■ Task details ■
Return all lines from the entries below in which the word "maxVal" is present.
▬▬▬▬▬▬
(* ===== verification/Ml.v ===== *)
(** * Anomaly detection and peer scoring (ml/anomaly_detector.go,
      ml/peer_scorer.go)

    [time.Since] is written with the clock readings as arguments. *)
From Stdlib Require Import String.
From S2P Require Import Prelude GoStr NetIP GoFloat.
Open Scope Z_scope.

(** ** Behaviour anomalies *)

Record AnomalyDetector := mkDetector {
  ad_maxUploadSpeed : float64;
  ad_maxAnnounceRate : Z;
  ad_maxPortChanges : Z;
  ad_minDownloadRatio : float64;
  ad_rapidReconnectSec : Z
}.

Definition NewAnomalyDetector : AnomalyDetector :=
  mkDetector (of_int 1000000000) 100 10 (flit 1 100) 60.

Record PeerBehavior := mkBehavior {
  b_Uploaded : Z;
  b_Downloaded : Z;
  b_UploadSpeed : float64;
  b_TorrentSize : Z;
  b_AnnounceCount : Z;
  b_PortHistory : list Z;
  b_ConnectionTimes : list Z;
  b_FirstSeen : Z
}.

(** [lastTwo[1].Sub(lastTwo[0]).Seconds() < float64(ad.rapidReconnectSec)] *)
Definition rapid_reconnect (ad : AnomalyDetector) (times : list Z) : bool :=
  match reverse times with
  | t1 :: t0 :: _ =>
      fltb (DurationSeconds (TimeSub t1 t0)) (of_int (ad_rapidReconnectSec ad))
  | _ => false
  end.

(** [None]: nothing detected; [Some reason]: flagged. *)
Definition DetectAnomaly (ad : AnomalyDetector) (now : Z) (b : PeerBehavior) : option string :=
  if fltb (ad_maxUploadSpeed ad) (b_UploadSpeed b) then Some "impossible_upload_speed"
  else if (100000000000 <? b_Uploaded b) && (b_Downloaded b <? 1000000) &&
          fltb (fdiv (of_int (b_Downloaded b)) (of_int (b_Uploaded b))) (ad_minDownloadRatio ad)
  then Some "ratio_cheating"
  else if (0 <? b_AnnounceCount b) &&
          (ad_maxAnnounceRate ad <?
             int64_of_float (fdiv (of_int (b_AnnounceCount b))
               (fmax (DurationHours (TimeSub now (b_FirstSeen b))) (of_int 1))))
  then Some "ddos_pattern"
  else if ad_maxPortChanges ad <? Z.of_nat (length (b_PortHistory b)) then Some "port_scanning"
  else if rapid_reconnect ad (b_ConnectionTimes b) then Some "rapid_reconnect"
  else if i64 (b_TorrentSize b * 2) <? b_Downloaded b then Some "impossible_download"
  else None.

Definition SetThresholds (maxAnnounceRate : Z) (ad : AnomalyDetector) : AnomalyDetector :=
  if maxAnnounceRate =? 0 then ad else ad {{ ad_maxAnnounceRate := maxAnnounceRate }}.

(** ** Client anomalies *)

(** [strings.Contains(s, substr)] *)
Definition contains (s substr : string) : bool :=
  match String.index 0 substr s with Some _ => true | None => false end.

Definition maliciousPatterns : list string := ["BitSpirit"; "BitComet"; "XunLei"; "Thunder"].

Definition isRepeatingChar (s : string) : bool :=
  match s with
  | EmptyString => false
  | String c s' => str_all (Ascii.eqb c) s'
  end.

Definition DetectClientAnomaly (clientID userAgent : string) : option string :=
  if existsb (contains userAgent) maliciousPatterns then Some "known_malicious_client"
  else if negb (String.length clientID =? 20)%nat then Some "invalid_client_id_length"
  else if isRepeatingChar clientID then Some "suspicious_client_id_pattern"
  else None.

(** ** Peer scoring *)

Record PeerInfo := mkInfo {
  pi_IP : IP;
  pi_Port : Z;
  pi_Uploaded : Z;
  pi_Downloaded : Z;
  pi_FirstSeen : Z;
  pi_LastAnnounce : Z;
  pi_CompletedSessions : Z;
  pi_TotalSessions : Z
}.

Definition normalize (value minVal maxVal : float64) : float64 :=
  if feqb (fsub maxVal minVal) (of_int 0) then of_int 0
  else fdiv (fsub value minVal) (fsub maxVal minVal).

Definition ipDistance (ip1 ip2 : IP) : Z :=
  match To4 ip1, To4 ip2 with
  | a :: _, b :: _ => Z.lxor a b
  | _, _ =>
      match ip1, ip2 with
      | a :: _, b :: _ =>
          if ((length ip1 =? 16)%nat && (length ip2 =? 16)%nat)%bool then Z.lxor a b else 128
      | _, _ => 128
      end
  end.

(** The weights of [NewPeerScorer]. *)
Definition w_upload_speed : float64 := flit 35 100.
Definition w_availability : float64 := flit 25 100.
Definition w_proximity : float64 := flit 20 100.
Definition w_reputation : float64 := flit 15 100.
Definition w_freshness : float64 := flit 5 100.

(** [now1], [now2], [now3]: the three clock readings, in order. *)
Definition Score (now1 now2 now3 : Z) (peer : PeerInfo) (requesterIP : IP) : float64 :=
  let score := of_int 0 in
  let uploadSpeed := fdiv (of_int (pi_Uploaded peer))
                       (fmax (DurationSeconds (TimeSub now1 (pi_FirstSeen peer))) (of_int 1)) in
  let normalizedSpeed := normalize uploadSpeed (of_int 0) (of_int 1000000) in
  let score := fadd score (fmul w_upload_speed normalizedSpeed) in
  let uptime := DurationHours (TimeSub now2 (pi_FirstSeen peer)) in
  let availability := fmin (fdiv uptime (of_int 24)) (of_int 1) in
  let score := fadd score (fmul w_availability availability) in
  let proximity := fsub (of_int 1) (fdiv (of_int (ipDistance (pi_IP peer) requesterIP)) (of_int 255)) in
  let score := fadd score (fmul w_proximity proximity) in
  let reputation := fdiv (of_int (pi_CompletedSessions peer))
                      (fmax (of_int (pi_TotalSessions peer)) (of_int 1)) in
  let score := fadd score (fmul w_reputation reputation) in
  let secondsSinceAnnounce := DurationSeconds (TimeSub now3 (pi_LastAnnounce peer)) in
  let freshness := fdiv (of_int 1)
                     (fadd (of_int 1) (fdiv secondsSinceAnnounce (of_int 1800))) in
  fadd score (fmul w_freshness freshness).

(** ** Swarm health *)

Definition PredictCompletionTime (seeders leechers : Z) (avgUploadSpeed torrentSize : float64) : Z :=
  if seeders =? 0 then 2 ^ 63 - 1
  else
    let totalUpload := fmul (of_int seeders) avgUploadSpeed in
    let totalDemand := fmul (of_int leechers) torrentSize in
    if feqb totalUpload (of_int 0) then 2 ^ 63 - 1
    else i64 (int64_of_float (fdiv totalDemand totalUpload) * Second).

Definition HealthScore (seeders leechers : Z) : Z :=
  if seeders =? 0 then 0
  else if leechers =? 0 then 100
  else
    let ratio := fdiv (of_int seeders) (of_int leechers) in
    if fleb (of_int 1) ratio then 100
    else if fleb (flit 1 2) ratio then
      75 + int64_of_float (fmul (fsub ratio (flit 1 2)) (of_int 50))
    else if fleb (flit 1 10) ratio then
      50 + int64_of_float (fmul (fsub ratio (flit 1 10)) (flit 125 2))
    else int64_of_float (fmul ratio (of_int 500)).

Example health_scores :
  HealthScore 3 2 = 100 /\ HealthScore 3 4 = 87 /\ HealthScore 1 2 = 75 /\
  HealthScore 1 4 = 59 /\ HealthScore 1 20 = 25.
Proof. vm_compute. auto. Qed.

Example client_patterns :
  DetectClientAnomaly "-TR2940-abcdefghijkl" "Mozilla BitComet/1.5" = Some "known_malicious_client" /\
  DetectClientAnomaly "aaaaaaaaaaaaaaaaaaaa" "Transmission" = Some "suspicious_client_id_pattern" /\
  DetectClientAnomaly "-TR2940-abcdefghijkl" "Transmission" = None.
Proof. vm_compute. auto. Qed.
▬▬▬▬▬▬
■ Written answer ■
Definition normalize (value minVal maxVal : float64) : float64 :=
  if feqb (fsub maxVal minVal) (of_int 0) then of_int 0
  else fdiv (fsub value minVal) (fsub maxVal minVal).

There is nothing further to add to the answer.